We woke early and had a nice relaxing morning at Puerta Calakmul. We were not yet ready to leave this amazing resort. The birds were waking and starting their day so we took the opportunity to walk around and take it all in. The sun slowly permeated the thick trees and the coolness of the dew made for a beautiful start to the day. Later we wandered over to the restaurant and sipped our coffee while a squirrel entertained us just on the other side of the screen. This squirrel had found an abandoned bird nest hanging in a tree between the restaurant and the small pond. He first spent quite some time examining it thoroughly. He would stick his head in and take it out, and look from one side to the other. He then decided what fun it would be to use it as a speed bag. Eventually he made a decision that the nest must be taken down, and he struggled until he succeeded in getting it down to the ground, at which point he quickly lost interest in it.
After our morning show we decided to have a hearty breakfast before heading back to the coast. We ate and met some of the other guests who were passing through touring the Yucatán Peninsula for their first time.
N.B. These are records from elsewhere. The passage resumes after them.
(** X4.  The intended use: [a] normalized, [b] not earlier than [a] and
    less than 2^60 ns after it, a fraction between 0 and 1.  Then the result
    is a normalized time stamp and it is not earlier than [a]. *)
Theorem InterpolateTimeStamp_forward (a b : SystemTimeStamp) (i : Float32.float) :
  normalized a ->
  Int64.min_signed <= tv_sec (clockTime a) < 2 ^ 62 ->
  0 <= TimeStampExactDiff a b < 2 ^ 60 ->
  unit_fraction i = true ->
  normalized (InterpolateTimeStamp a b i)
  /\ nanoseconds a <= nanoseconds (InterpolateTimeStamp a b i).
Proof.
  intros Ha Hs Hd Hi.
  pose proof (scale_unit_nonneg _ i Hd Hi) as H0.
  split; [now apply InterpolateTimeStamp_normalized_forward | ].
  pose proof (scale_in_range (TimeStampExactDiff a b) i) as Hr.
  pose proof (Z.quot_rem' (scale (TimeStampExactDiff a b) i) 1000000000) as E.
  pose proof (rem_bounds (scale (TimeStampExactDiff a b) i)) as (Hb & Hb0 & _).
  specialize (Hb0 H0).
  set (d := scale (TimeStampExactDiff a b) i) in *.
  assert (Hq : 0 <= Z.quot d 1000000000 < 2 ^ 34).
  { unfold Int64.in_range, Int64.min_signed, Int64.max_signed in Hr. lia. }
  rewrite InterpolateTimeStamp_fields; fold d;
    [ | exact Ha | range | intros _; unfold Int64.max_signed; lia].
  destruct (1000000000 <=? tv_nsec (clockTime a) + Z.rem d 1000000000);
    unfold nanoseconds, NSEC_PER_SEC; simpl; lia.
Qed.

Lemma InterpolateTimeStamp_forward_witness :
  normalized (InterpolateTimeStamp (stamp 7 999999999) (stamp 9 250) Float32.half)
  /\ nanoseconds (stamp 7 999999999)
     <= nanoseconds (InterpolateTimeStamp (stamp 7 999999999) (stamp 9 250) Float32.half).
Proof.
  apply InterpolateTimeStamp_forward.
  - vm_compute. split; [discriminate | reflexivity].
  - vm_compute. split; [discriminate | reflexivity].
  - vm_compute. split; [discriminate | reflexivity].
  - reflexivity.
Defined.

(** ** The operations of the code against round-to-nearest *)

Lemma shr_1_spec (m : Z) (r s : bool) :
  0 <= m ->
  shr_1 (Build_shr_record m r s) = Build_shr_record (Z.div2 m) (Z.odd m) (r || s).
Proof. intros Hm. destruct m as [ | [p | p | ] | p ]; try reflexivity. lia. Qed.

Lemma mod_pow2_succ (m k : Z) :
  0 <= k ->
  m mod 2 ^ (k + 1) = m mod 2 ^ k + 2 ^ k * (if Z.odd (m / 2 ^ k) then 1 else 0).
Proof.
  intros Hk. rewrite Z.pow_add_r, Z.pow_1_r by lia.
  assert (Hp : 0 < 2 ^ k) by (apply Z.pow_pos_nonneg; lia).
  rewrite Z.rem_mul_r by lia. rewrite Zmod_odd. reflexivity.
Qed.

(** [k] right shifts of an exact record: the quotient, the last bit shifted
    out, and whether anything was shifted out below it. *)
Lemma iter_shr_1_spec (k : positive) (m : Z) :
  0 <= m ->
  iter_pos shr_1 k (Build_shr_record m false false)
  = Build_shr_record (m / 2 ^ Zpos k) (Z.odd (m / 2 ^ (Zpos k - 1)))
                     (negb (m mod 2 ^ (Zpos k - 1) =? 0)).
Proof.
  intros Hm. rewrite iter_pos_iter.
  induction k as [ | k IH ] using Pos.peano_ind.
  - cbn [Pos.iter]. rewrite shr_1_spec by exact Hm.
    change (Zpos 1 - 1) with 0. rewrite Z.pow_0_r, Z.div_1_r, Z.mod_1_r, Z.div2_div.
    reflexivity.
  - rewrite Pos.iter_succ, IH, shr_1_spec
      by (apply Z.div_pos; [exact Hm | apply Z.pow_pos_nonneg; lia]).
    rewrite Pos2Z.inj_succ.
    replace (Z.succ (Zpos k) - 1) with (Zpos k) by lia.
    f_equal.
    + rewrite Z.div2_div, Z.pow_succ_r, (Z.mul_comm 2) by lia.
      rewrite Z.div_div by (try apply Z.pow_pos_nonneg; try apply Z.pow_nonzero; lia).
      reflexivity.
    + pose proof (mod_pow2_succ m (Zpos k - 1) ltac:(lia)) as H.
      replace (Zpos k - 1 + 1) with (Zpos k) in H by lia.
      assert (Hp : 0 < 2 ^ (Zpos k - 1)) by (apply Z.pow_pos_nonneg; lia).
      pose proof (Z.mod_pos_bound m (2 ^ (Zpos k - 1)) Hp) as Hb.
      rewrite H.
      destruct (Z.odd (m / 2 ^ (Zpos k - 1))); simpl orb.
      * symmetry. apply negb_true_iff, Z.eqb_neq. lia.
      * rewrite Z.mul_0_r, Z.add_0_r. reflexivity.
Qed.

(** Rounding the shifted record to nearest even is [round_half_even]. *)
Lemma round_after_shift (k : positive) (m : Z) :
  0 <= m ->
  round_nearest_even (m / 2 ^ Zpos k)
    (loc_of_shr_record
       (Build_shr_record (m / 2 ^ Zpos k) (Z.odd (m / 2 ^ (Zpos k - 1)))
                         (negb (m mod 2 ^ (Zpos k - 1) =? 0))))
  = round_half_even m (Zpos k).
Proof.
  intros Hm. unfold round_half_even.
  pose proof (mod_pow2_succ m (Zpos k - 1) ltac:(lia)) as H.
  replace (Zpos k - 1 + 1) with (Zpos k) in H by lia.
  assert (Hp : 0 < 2 ^ (Zpos k - 1)) by (apply Z.pow_pos_nonneg; lia).
  assert (H2 : 2 ^ Zpos k = 2 * 2 ^ (Zpos k - 1)).
  { rewrite <- Z.pow_succ_r by lia. f_equal. lia. }
  pose proof (Z.mod_pos_bound m (2 ^ (Zpos k - 1)) Hp) as Hb.
  rewrite H. clear H.
  set (q := m / 2 ^ Zpos k). set (low := m mod 2 ^ (Zpos k - 1)) in *.
  rewrite H2. set (P := 2 ^ (Zpos k - 1)) in *.
  destruct (Z.odd (m / P)).
  - destruct (Z.eqb_spec low 0) as [E | E]; simpl negb; simpl loc_of_shr_record;
      simpl round_nearest_even.
    + replace (2 * (low + P * 1) <? 2 * P) with false by (symmetry; apply Z.ltb_ge; lia).
      replace (2 * P <? 2 * (low + P * 1)) with false by (symmetry; apply Z.ltb_ge; lia).
      reflexivity.
    + replace (2 * (low + P * 1) <? 2 * P) with false by (symmetry; apply Z.ltb_ge; lia).
      replace (2 * P <? 2 * (low + P * 1)) with true by (symmetry; apply Z.ltb_lt; lia).
      reflexivity.
  - replace (2 * (low + P * 0) <? 2 * P) with true by (symmetry; apply Z.ltb_lt; lia).
    destruct (low =? 0); reflexivity.
Qed.

Lemma fexp_single (x : Z) :
  fexp Float32.prec Float32.emax x = Z.max (x - 24) (-149).
Proof. reflexivity. Qed.

Lemma round_half_even_0 (m : Z) : round_half_even m 0 = m.
Proof.
  unfold round_half_even. rewrite Z.pow_0_r, Z.div_1_r, Z.mod_1_r. reflexivity.
Qed.

Lemma round_half_even_bounds (m k : Z) :
  m / 2 ^ k <= round_half_even m k <= m / 2 ^ k + 1.
Proof.
  unfold round_half_even.
  destruct (2 * (m mod 2 ^ k) <? 2 ^ k); [lia | ].
  destruct (2 ^ k <? 2 * (m mod 2 ^ k)); [lia | ].
  destruct (Z.even (m / 2 ^ k)); lia.
Qed.
(** [current.points.push(point)] and the update of [current.basis]. *)
Definition pushPoint (point : Point) (stroke : Stroke.t) : Stroke.t :=
  Stroke.mk (Stroke.tool stroke) (Stroke.width stroke) (Stroke.color stroke)
    (Stroke.alpha stroke)
    (match Stroke.points stroke with
     | Some pts => Some (pts ++ [point])
     | None => None
     end)
    (match Stroke.basis stroke with
     | Some b =>
         Some (StrokeBasis.mk
                 (StrokeBasis.width b) (StrokeBasis.height b)
                 (JS.Math_min [StrokeBasis.minY b; snd point])
                 (JS.Math_max [StrokeBasis.maxY b; snd point])
                 (StrokeBasis.anchorLine b) (StrokeBasis.anchorLineTop b))
     | None => None
     end).

(** The [pointermove] listener: an erase event while an erase gesture is
    under way, otherwise one more point on the stroke in progress. *)
Definition pointermove (page : Page) (e : PointerEvent) (st : State) : State :=
  let g := gesture st in
  if erasingActive g then
    let normPoint := toNorm page e in
    mkState (Overlay.eraseWithPointer normPoint (lastErasePoint g) (cell st))
            (tools st)
            (mkGesture (down g) (current g) (erasingActive g)
                       (erasingPointerId g)
                       (if eraseThrows page normPoint (lastErasePoint g)
                                       (cell st) (current g)
                        then lastErasePoint g
                        else Some normPoint))
            (pointerEvents st) (active st) (captured st)
  else
    match down g, current g with
    | true, Some stroke =>
        let point := toNorm page e in
        mkState (Overlay.redraw (cell st))
                (tools st)
                (mkGesture (down g) (Some (pushPoint point stroke))
                           (erasingActive g) (erasingPointerId g)
                           (lastErasePoint g))
                (pointerEvents st) (active st) (captured st)
    | _, _ => st
    end.

(** The anchoring step of [commitStroke]: the line under the vertical
    centre of the stroke and the normalized top of that line. *)
Definition anchor (page : Page) (stroke : Stroke.t) : Stroke.t :=
  match Stroke.basis stroke, Renderer.editor (env page), editorHostLeft page with
  | Some b, Some getCoordinateForPosition, Some editorLeft =>
      let basisHeight :=
        JS.or_else
          (JS.or_else (StrokeBasis.height b) (Renderer.clientHeight (env page)))
          1 in
      let centerNorm := (StrokeBasis.minY b + StrokeBasis.maxY b) / 2 in
      let centerPx := centerNorm * basisHeight in
      let contentTop := Renderer.contentTop (env page) in
      match getPositionForCoordinate page (editorLeft + 5)
                                     (contentTop + centerPx) with
      | Some line =>
          match getCoordinateForPosition line with
          | Some lineTop =>
              let lineTopRel := lineTop - contentTop in
              Stroke.mk (Stroke.tool stroke) (Stroke.width stroke)
                (Stroke.color stroke) (Stroke.alpha stroke)
                (Stroke.points stroke)
                (Some (StrokeBasis.mk
                         (StrokeBasis.width b) (StrokeBasis.height b)
                         (StrokeBasis.minY b) (StrokeBasis.maxY b)
                         (Some line) (Some (lineTopRel / basisHeight))))
          | None => stroke
          end
      | None => stroke
      end
  | _, _, _ => stroke
  end.

(** [commitStroke(pointerId)]; the pointer is released after the closing
    [redraw()], so only when that returns. *)
Definition commitStroke (page : Page) (pointer : option Z) (st : State)
  : State :=
  let g := gesture st in
  match down g, current g with
  | true, Some drawn =>
      let stroke := anchor page drawn in
      let meta := Overlay.readMeta (cell st) in
      let strokes := Overlay.strokesOf meta ++ [stroke] in
      let written :=
        Overlay.writeMeta {| strokes := Some strokes; others := others meta |}
                          (cell st) in
      mkState (Overlay.redraw written)
              (tools st)
              (mkGesture false None (erasingActive g) (erasingPointerId g)
                         (lastErasePoint g))
              (pointerEvents st) (active st)
              (if paints page written None then
                 match pointer with
                 | Some id =>
                     if hasPointerCapture id (captured st)
                     then releasePointerCapture id (captured st)
                     else captured st
                 | None => captured st
                 end
               else captured st)
  | _, _ => st
  end.

Definition finishErasing (pointer : option Z) (st : State) : State :=
  let g := gesture st in
  if negb (erasingActive g) then st
  else
    let id := match pointer with Some p => Some p | None => erasingPointerId g end in
    mkState (cell st) (tools st)
            (mkGesture (down g) (current g) false None None)
            (pointerEvents st) (active st)
            (match id with
             | Some p =>
                 if hasPointerCapture p (captured st)
                 then releasePointerCapture p (captured st)
                 else captured st
             | None => captured st
             end).

Definition pointerup (page : Page) (e : PointerEvent) (st : State) : State :=
  if erasingActive (gesture st) then finishErasing (Some (pointerId e)) st
  else commitStroke page (Some (pointerId e)) st.

Definition pointercancel (page : Page) (e : PointerEvent) (st : State) : State :=
  if erasingActive (gesture st) then finishErasing (Some (pointerId e)) st
  else commitStroke page (Some (pointerId e)) st.

Definition onMetadataChanged (change : Overlay.Change) (st : State) : State :=
  mkState (Overlay.onMetadataChanged change (cell st))
          (tools st) (gesture st) (pointerEvents st) (active st) (captured st).

(** Everything that can happen to an overlay. *)
Inductive Action :=
| PointerDown (page : Page) (e : PointerEvent)
| PointerMove (page : Page) (e : PointerEvent)
| PointerUp (page : Page) (e : PointerEvent)
| PointerCancel (page : Page) (e : PointerEvent)
| DocumentPointerDown (targetInside : bool)
| SetTool (next : ToolMode)
| SetEraser (on : bool)
| SetColor (next : string)
| SetWidth (next : float)
| Clear
| Toggle (force : option bool)
| MetadataChanged (change : Overlay.Change).

Definition step (st : State) (a : Action) : State :=
  match a with
  | PointerDown page e => pointerdown page e st
  | PointerMove page e => pointermove page e st
  | PointerUp page e => pointerup page e st
  | PointerCancel page e => pointercancel page e st
  | DocumentPointerDown targetInside => pointerGuard targetInside st
  | SetTool next => setTool next st
  | SetEraser on => setEraser on st
  | SetColor next => setColor next st
  | SetWidth next => setWidth next st
  | Clear => clearStrokes st
  | Toggle force => toggleOverlay force st
  | MetadataChanged change => onMetadataChanged change st
  end.

Definition run (actions : list Action) (st : State) : State :=
  fold_left step actions st.

(** The erase events of a gesture through the contact points [pts]: each
    contact sweeps from the one before it. *)
Fixpoint sweeps (previous : option Point) (pts : list Point)
  : list (Point * option Point) :=
  match pts with
  | [] => []
  | p :: rest => (p, previous) :: sweeps (Some p) rest
  end.

(** A run of [pointermove] events, each on the page as it then is. *)
Definition drag (moves : list (Page * PointerEvent)) (st : State) : State :=
  fold_left (fun s m => pointermove (fst m) (snd m) s) moves st.

(** The contact points of a gesture. *)
Definition contacts (moves : list (Page * PointerEvent)) : list Point :=
  map (fun m => toNorm (fst m) (snd m)) moves.

(** The actions other than the two that edit a tool's settings. *)
Definition keepsSettings (a : Action) : bool :=
  match a with
  | SetColor _ | SetWidth _ => false
  | _ => true
  end.

(** A move or a release of the pointer. *)
Definition isMoveOrRelease (a : Action) : bool :=
  match a with
  | PointerMove _ _ | PointerUp _ _ | PointerCancel _ _ => true
  | _ => false
  end.

(** Any of the four pointer events of the canvas. *)
Definition isPointer (a : Action) : bool :=
  match a with
  | PointerDown _ _ | PointerMove _ _ | PointerUp _ _ | PointerCancel _ _ =>
      true
  | _ => false
  end.

(** Every stroke a repaint would draw, stored or in progress, has a
    [points] array. *)
Definition paintable (st : State) : Prop :=
  Repaint.renderable (cell st)
  /\ forall stroke, current (gesture st) = Some stroke ->
                    Stroke.points stroke <> None.

(** What the handlers keep true of the overlay's variables. *)
Record Coherent (st : State) : Prop := mkCoherent {
  coherent_tool : currentTool (tools st) = tool (tools st);
  coherent_color :
    color (tools st) = currentColor (tools st)
    /\ color (tools st)
       = ToolSettings.color (settingsOf (tool (tools st)) (tools st));
  coherent_width :
    widthNorm (tools st) = currentWidth (tools st)
    /\ widthNorm (tools st)
       = ToolSettings.width (settingsOf (tool (tools st)) (tools st));
  coherent_overlay : overlayErasing (tools st) = erasing (tools st);
  coherent_down :
    down (gesture st) = true <-> current (gesture st) <> None;
  coherent_erasing :
    erasing (tools st) = true -> down (gesture st) = false;
  coherent_erasingActive :
    erasingActive (gesture st) = true -> down (gesture st) = false;
  coherent_idle :
    erasingActive (gesture st) = false ->
    lastErasePoint (gesture st) = None
    /\ erasingPointerId (gesture st) = None;
  coherent_active : active st = pointerEvents st
}.

End Session.

(** ** Writing metadata, with object identities

    The two model objects a cell offers, each with the entries it stores and
    whether it offers [getMetadata] and [setMetadata]. *)

Module Store.

Import Synchronizer.

Record ModelState := mkModelState {
  entries : string -> JSValue;
  offersGet : bool;
  offersSet : bool
}.

Record CellState := mkCellState {
  modelState : ModelState;
  sharedState : option ModelState
}.

(** What [readMeta] sees of a model object. *)
Definition view (m : ModelState) : Model :=
  mkModel (if offersGet m then Some (entries m) else None).

Definition ref (c : CellState) : CellRef :=
  mkCellRef (view (modelState c)) (option_map view (sharedState c)).

(** [setMetadata(key, payload)] *)
Definition setMetadata (key : string) (payload : JSValue) (m : ModelState)
  : ModelState :=
  mkModelState
    (fun k => if String.eqb k key then payload else entries m k)
    (offersGet m) (offersSet m).

Section Host.

Variable structuredClone : option (JSValue -> option JSValue).
Variable JSON_parse_stringify : JSValue -> option JSValue.

Definition writeMeta (value : JSValue) (c : CellState) : CellState :=
  let payload := cloneOverlay structuredClone JSON_parse_stringify value in
  let toModel :=
    if offersSet (modelState c)
    then mkCellState (setMetadata META_KEY payload (modelState c))
                     (sharedState c)
    else c in
  match sharedState c with
  | Some shared =>
      if offersSet shared
      then mkCellState (modelState c)
                       (Some (setMetadata META_KEY payload shared))
      else toModel
  | None => toModel
  end.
Following breakfast we said our sad farewells and got in the car to head back to Quintana Roo, leaving Campeche and its lovely hills, lush jungles, wonderful people and wildlife behind.
We stopped in Bacalar to visit the eco-resort, Villas Ecotucan, we had heard about and to meet the folks who have an eco-kayak tour. You can do several tours such as sailing in a new traditional Outrigger Canoe or kayak trips all around Laguna Bacalar. Tours can last an hour or you can camp out from one to several days with Active Nature. The resort had been almost entirely destroyed during Hurricane Dean in 2007 and it was amazing how quickly the vegetation was growing back. This is a wonderful place to have retreats and there was a large group there when we stopped, so we asked for a recommendation for lunch and headed on north to Laguna Azul.
You have to be watching for the signs to Laguna Azul or you will miss the turn off to this hidden place. If you are looking for a rustic campground or RV park on Laguna Bacalar or a funky, fun place for lunch, this is the place. Head down the dirt road at the north end of the lagoon and on the way you will pass some wonderful little milpas (farm plots). Drive slowly because it is a one-lane road. We had lunch here and, just as we parked our car, the clouds opened up, we made a mad dash to the palapa restaurant, and had a nice lunch and delightful visit with the owners while the small rainstorm passed.
After lunch we were back on the road, heading to Tulúm. Last stop of our trip would be back on the beach at Cabañas Tulum for one night followed by a night at Om and then back to home base, Akumal.
The road from Bacalar to Tulúm is all highway and very easy to navigate. We made great time and saw a gorgeous sunset over the jungle just as we were entering the Tulúm city limits. We stopped for gas and a refreshing drink before turning right, down the Tulúm beach road.